TASK ITEM. Scan the records and identify every line in which the string "Hclean" occurs, then return those lines.

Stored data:
+++

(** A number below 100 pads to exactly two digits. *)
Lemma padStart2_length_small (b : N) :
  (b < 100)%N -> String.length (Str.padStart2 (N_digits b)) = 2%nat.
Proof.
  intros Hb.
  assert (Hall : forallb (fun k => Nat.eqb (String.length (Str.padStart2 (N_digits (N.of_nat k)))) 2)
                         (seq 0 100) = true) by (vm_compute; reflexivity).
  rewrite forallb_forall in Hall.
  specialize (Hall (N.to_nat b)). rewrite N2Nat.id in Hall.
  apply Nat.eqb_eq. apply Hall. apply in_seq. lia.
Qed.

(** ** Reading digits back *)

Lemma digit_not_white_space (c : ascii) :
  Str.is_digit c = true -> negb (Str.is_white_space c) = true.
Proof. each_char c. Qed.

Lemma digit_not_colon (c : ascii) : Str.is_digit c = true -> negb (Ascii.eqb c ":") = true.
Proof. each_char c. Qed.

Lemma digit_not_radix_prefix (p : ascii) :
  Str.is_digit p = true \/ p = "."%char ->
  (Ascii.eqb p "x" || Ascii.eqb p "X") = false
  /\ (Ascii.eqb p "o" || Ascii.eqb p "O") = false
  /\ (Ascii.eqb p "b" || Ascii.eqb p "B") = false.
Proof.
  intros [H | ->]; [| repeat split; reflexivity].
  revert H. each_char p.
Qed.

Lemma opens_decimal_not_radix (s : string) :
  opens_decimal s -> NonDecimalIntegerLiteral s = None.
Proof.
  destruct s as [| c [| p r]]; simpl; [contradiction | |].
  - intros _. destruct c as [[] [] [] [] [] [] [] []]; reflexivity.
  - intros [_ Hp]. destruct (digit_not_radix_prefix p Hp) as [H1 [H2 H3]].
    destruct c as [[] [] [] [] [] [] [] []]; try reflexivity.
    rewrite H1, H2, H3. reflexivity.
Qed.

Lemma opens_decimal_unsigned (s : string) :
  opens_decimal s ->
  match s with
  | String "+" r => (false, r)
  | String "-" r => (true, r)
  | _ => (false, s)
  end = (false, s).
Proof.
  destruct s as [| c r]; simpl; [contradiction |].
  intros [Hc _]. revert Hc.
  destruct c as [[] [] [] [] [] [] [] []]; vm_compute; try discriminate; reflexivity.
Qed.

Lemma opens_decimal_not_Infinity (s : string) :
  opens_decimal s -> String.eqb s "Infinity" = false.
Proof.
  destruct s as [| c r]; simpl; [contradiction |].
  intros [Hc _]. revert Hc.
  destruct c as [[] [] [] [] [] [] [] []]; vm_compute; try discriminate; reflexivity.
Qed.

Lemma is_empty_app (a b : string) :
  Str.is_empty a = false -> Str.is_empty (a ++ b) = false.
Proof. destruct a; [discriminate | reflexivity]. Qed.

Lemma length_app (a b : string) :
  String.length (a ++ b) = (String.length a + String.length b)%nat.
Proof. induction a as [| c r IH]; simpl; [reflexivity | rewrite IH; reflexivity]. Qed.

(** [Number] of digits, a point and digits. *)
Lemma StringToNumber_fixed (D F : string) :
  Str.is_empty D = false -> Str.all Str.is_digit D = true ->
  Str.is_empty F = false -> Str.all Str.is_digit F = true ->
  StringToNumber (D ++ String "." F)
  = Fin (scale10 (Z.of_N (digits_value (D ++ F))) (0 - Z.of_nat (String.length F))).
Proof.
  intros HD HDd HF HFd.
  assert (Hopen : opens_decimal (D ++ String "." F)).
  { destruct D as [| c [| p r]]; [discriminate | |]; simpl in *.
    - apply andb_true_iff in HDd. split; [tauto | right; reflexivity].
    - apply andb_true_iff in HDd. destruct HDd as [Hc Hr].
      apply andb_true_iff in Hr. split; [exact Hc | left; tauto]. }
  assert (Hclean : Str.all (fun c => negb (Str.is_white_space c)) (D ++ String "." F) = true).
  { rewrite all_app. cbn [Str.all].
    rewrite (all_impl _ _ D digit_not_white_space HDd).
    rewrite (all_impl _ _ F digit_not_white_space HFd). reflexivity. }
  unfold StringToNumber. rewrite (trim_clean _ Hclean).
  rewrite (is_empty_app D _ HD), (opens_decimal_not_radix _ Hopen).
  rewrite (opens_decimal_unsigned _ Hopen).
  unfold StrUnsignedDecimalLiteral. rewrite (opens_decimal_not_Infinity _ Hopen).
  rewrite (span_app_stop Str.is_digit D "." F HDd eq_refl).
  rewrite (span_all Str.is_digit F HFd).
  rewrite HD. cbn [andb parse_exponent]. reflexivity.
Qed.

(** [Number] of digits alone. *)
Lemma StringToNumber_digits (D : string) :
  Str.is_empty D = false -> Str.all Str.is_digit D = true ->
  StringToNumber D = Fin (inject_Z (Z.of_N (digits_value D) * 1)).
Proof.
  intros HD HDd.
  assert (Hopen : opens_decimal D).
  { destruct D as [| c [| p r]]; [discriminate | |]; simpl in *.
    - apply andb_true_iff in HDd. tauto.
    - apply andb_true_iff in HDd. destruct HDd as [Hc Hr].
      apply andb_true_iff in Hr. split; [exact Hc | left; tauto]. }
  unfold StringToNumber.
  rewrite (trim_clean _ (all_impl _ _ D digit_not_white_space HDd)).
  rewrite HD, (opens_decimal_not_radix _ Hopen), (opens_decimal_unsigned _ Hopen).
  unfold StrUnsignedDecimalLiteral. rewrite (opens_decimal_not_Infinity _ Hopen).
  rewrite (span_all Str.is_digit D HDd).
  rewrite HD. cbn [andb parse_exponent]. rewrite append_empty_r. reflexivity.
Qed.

+++

YOUR RESPONSE.
  assert (Hclean : Str.all (fun c => negb (Str.is_white_space c)) (D ++ String "." F) = true).
  unfold StringToNumber. rewrite (trim_clean _ Hclean).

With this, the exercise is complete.